Resale-collectie bij Zeeman. Credit: Zeeman

The state of inflation in the U.S. and globally is at an interesting place. Strikes recently swept Britain as soaring inflation, but at the same time, U.S. manufacturing growth has steadied as a sign inflation pressure is easing. Congress also passed the Inflation Reduction Act to help ease inflation domestically in the United States. The effects of Congressional legislation are never an overnight effect, so consumers are still taking a cautious approach to the state of inflation.

With consumers super conscious about their wallets, disposable income for things like clothes, dining out, and travel is much tighter. Still, people like to eat, go places, and dress well, so they don’t want to forsake these things entirely. This is bargain consumers' time to shine, as few things are more valuable right now than a good deal.

Consumers tighter wallets are driving the resale economy

With consumers looking for affordable ways to buy new clothes, fashion resale is doing better than ever. The global fashion resale market is currently predicted to grow by 127 percent by 2026, three times faster than the broader retail clothing sector. Brands are also launching their own resale shops, seeing revenue increase by triple digits in some cases. Resale has even been heralded as “fashion’s most important growing sector” by Glamour.

Inflation is driving much of this resale boom. New clothes are not only a want, but often a need, as nothing has an eternal shelf life. On the other end of things, getting into resale is a way to help people supplement their income. If there are old things in your closet you aren’t wearing, especially if there are any brand name or designer pieces, they can net you some supplementary income.

After the pandemic, consumers also became more conscious about their purchases and their effect on the environment. Resale and participating in the circular economy are two of the easiest ways to reduce the environmental impact of fashion.

Companies, like Levi’s and Wrangler, have added vintage and pre-owned products to their offerings. Sites like The RealReal, ThredUp, and Grailed are all also thriving. With the rise of prices and supply chain issues even limiting what brands can offer, resale is also imperative to the retail economy.

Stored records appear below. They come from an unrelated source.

(* ===== verification/NasProtection.v ===== *)
(** The NAS codec and the NAS security layer together: a message is encoded and
    protected on its way out, checked, deciphered and decoded on its way in. *)

From S2P Require Import Prelude Pkbuf NasIes NasIesSpec NasMessage NasMessageSpec NasTables NasDecoder NasEncoder NasCodecs NasCodecSpec NasSecurity NasSecuritySpec.

Module NasProtection.
Import Pkbuf NasIes NasIesSpec NasMessage NasMessageSpec NasTables NasDecoder NasEncoder NasCodecs NasCodecSpec NasSecurity NasSecuritySpec.
#[local] Open Scope Z_scope.

(** The message of an element list with its header, as it is put into packets. *)
Definition plain (c : codec) (h : list Z) (m : body) : list Z := h ++ mc_wire c m.

Lemma plain_bytes c h m alloc pre old post b rest :
  view alloc pre old post -> bytes (mem alloc) -> bytes (plain c h m) -> rest = drop (length (plain c h m)) old ->
  view b pre (plain c h m) (rest ++ post) -> bytes (mem b).
Proof.
  intros (E & _) Hb Hp -> (-> & _). rewrite E in Hb.
  apply Forall_app in Hb as [H1 [H2 H3]%Forall_app].
  apply Forall_app. split; [done|]. apply Forall_app. split; [done|]. apply Forall_app. split; [|done].
  by apply Forall_drop.
Qed.

Lemma emm_protected_known ue sht pd t c h m alloc pre old post mac0 pkbuf :
  switch nas_emm_encoders t = Some (Some (mc_encode c)) -> length h = 2%nat -> protocol_discriminator h = NAS_PROTOCOL_DISCRIMINATOR_EMM ->
  emm_message_type h = t -> security_header_type h < NAS_SECURITY_HEADER_FOR_SERVICE_REQUEST_MESSAGE ->
  mc_wf c m -> view alloc pre old post -> fits h (mc_wire c m) old ->
  bytes (mem alloc) -> bytes (plain c h m) -> (14 <= length pre)%nat ->
  (length (plain c h m) + 3 <= length old + length post)%nat ->
  1 <= sht <= 4 -> known (selected_int_algorithm ue) ->
  selected_enc_algorithm ue = 0 \/ known (selected_enc_algorithm ue) ->
  let new := bool_decide (3 <= sht) in
  let ci := bool_decide (sht = 2 \/ sht = 4) && negb (bool_decide (selected_enc_algorithm ue = 0)) in
  let ue1 := if new then set_ul_count (set_dl_count ue 0) (mkCount 0 0 0) else ue in
  exists b m' b',
    nas_plain_encode None (Some alloc) (mkMessage h m) = Some (true, Some b, mkMessage h m') /\
    nas_security_encode (Some b) mac0 pkbuf ue sht pd =
      mkEncoded true (Some b') (set_available (set_dl_count ue1 ((dl_count ue1 + 1) mod 2 ^ 24))) /\
    payload_bytes b' =
      protected (selected_enc_algorithm ue) (selected_int_algorithm ue) (knas_enc ue) (knas_int ue)
        (dl_count ue1) NAS_SECURITY_DOWNLINK_DIRECTION ci ((sht << 4) .| pd) (plain c h m).
Proof.
  intros Hin Hl Hpd Ht Hs Hwf Hv Hf Hb Hp Hpre Hpost Hsht Hint Henc new ci ue1.
  destruct (emm_encode_known t c h m alloc pre old post Hin Hl Ht Hs Hwf Hv Hf) as (b & m' & E & Hb').
  destruct Hf as (Hh & Hn & _). fold (plain c h m) in Hb'.
  destruct (encode_view ue sht pd b pre (plain c h m) _ mac0 pkbuf Hb') as (b' & pre' & post' & E' & Hv'); try done.
  - eapply plain_bytes; [exact Hv|done|done|reflexivity|]. unfold plain at 2. rewrite length_app. exact Hb'.
  - by destruct h.
  - unfold plain in Hpost. rewrite !length_app, length_drop in *. lia.
  - unfold plain. rewrite length_app. lia.
  - exists b, m', b'. split_and!; [|exact E'|exact (view_payload _ _ _ _ Hv')].
    unfold nas_plain_encode. cbn [hdr]. by rewrite decide_True.
Qed.

(** C4: What the MME sends when it protects an EMM message, with [nas_plain_encode] and
    [nas_security_encode] put together: whatever the message of [emm_codecs], the
    security header type and the algorithms, the packet holds the security header,
    the code, the sequence number and the octets of the header and the elements,
    ciphered where the type asks for it, under the current downlink count, which
    goes up by one. *)
Theorem nas_emm_protected ue sht pd t c h m alloc pre old post mac0 pkbuf :
  (t, c) ∈ emm_codecs -> length h = 2%nat -> protocol_discriminator h = NAS_PROTOCOL_DISCRIMINATOR_EMM ->
  emm_message_type h = t -> security_header_type h < NAS_SECURITY_HEADER_FOR_SERVICE_REQUEST_MESSAGE ->
  mc_wf c m -> view alloc pre old post -> fits h (mc_wire c m) old ->
  bytes (mem alloc) -> bytes (plain c h m) -> (14 <= length pre)%nat ->
  (length (plain c h m) + 3 <= length old + length post)%nat ->
  1 <= sht <= 4 -> known (selected_int_algorithm ue) ->
  selected_enc_algorithm ue = 0 \/ known (selected_enc_algorithm ue) ->
  let new := bool_decide (3 <= sht) in
  let ci := bool_decide (sht = 2 \/ sht = 4) && negb (bool_decide (selected_enc_algorithm ue = 0)) in
  let ue1 := if new then set_ul_count (set_dl_count ue 0) (mkCount 0 0 0) else ue in
  exists b m' b',
    nas_plain_encode None (Some alloc) (mkMessage h m) = Some (true, Some b, mkMessage h m') /\
    nas_security_encode (Some b) mac0 pkbuf ue sht pd =
      mkEncoded true (Some b') (set_available (set_dl_count ue1 ((dl_count ue1 + 1) mod 2 ^ 24))) /\
    payload_bytes b' =
      protected (selected_enc_algorithm ue) (selected_int_algorithm ue) (knas_enc ue) (knas_int ue)
        (dl_count ue1) NAS_SECURITY_DOWNLINK_DIRECTION ci ((sht << 4) .| pd) (plain c h m).
Proof. intros [Hle _]%emm_known. by apply (emm_protected_known ue sht pd t). Qed.


(** ** Examples *)

Lemma sample_guti_ok : mc_wf guti_reallocation_command_codec sample_guti.
Proof.
  split; repeat constructor.
  - eexists. split; [vm_compute; reflexivity|]. by_element.
  - intros _. eexists. split; [vm_compute; reflexivity|]. by_element.
Qed.

Lemma nas_emm_protected_witness :
  let ue := example_ue 1 2 in
  exists b m' b',
    nas_plain_encode None (Some sample_packet) (mkMessage [0x07; 0x50] sample_guti) =
      Some (true, Some b, mkMessage [0x07; 0x50] m') /\
    nas_security_encode (Some b) [] None ue 2 7 =
      mkEncoded true (Some b') (set_available (set_dl_count ue ((0x1ff + 1) mod 2 ^ 24))) /\
    payload_bytes b' =
      protected 1 2 (replicate 16 0x11) (replicate 16 0x22) 0x1ff NAS_SECURITY_DOWNLINK_DIRECTION true 0x27
        [0x07; 0x50; 11; 0xf6; 0x00; 0xf1; 0x10; 0x00; 0x02; 0x01; 0x12; 0x34; 0x56; 0x78;
         0x54; 6; 0x00; 0x00; 0xf1; 0x10; 0x30; 0x39].
Proof.
  apply (nas_emm_protected (example_ue 1 2) 2 7 NAS_GUTI_REALLOCATION_COMMAND guti_reallocation_command_codec
    [0x07; 0x50] sample_guti sample_packet _ _ _ [] None ltac:(repeat constructor) eq_refl eq_refl eq_refl eq_refl
    sample_guti_ok sample_view); [split; [done|split_and!; by_decide]|by_decide|by_decide|by_decide|by_decide|done|by_decide|by_decide].
Defined.



End NasProtection.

Price is now considered the superseding factor in why consumers shop for resale in the first place. If educating consumers about the need for sustainable fashion wasn’t going to get them to listen, increasing costs in food and rent certainly did.

Some might be using resale as an excuse to shop more, and retailers are loving it. More brands are experimenting with running their own resale. The goal of companies operating their own resale is to increase their profit margins. It’s too early to tell how this is working in the long term, but resale doesn’t look like it’s slowing down anytime soon.

High prices and inflation might level off, but a generation of value-conscious consumers has been created. In a survey, FloorFound found 51 percent of consumers cited sustainability as one of the reasons to buy used products. As consumers want to save more and are becoming more conscious about the environment, resale only stands to grow.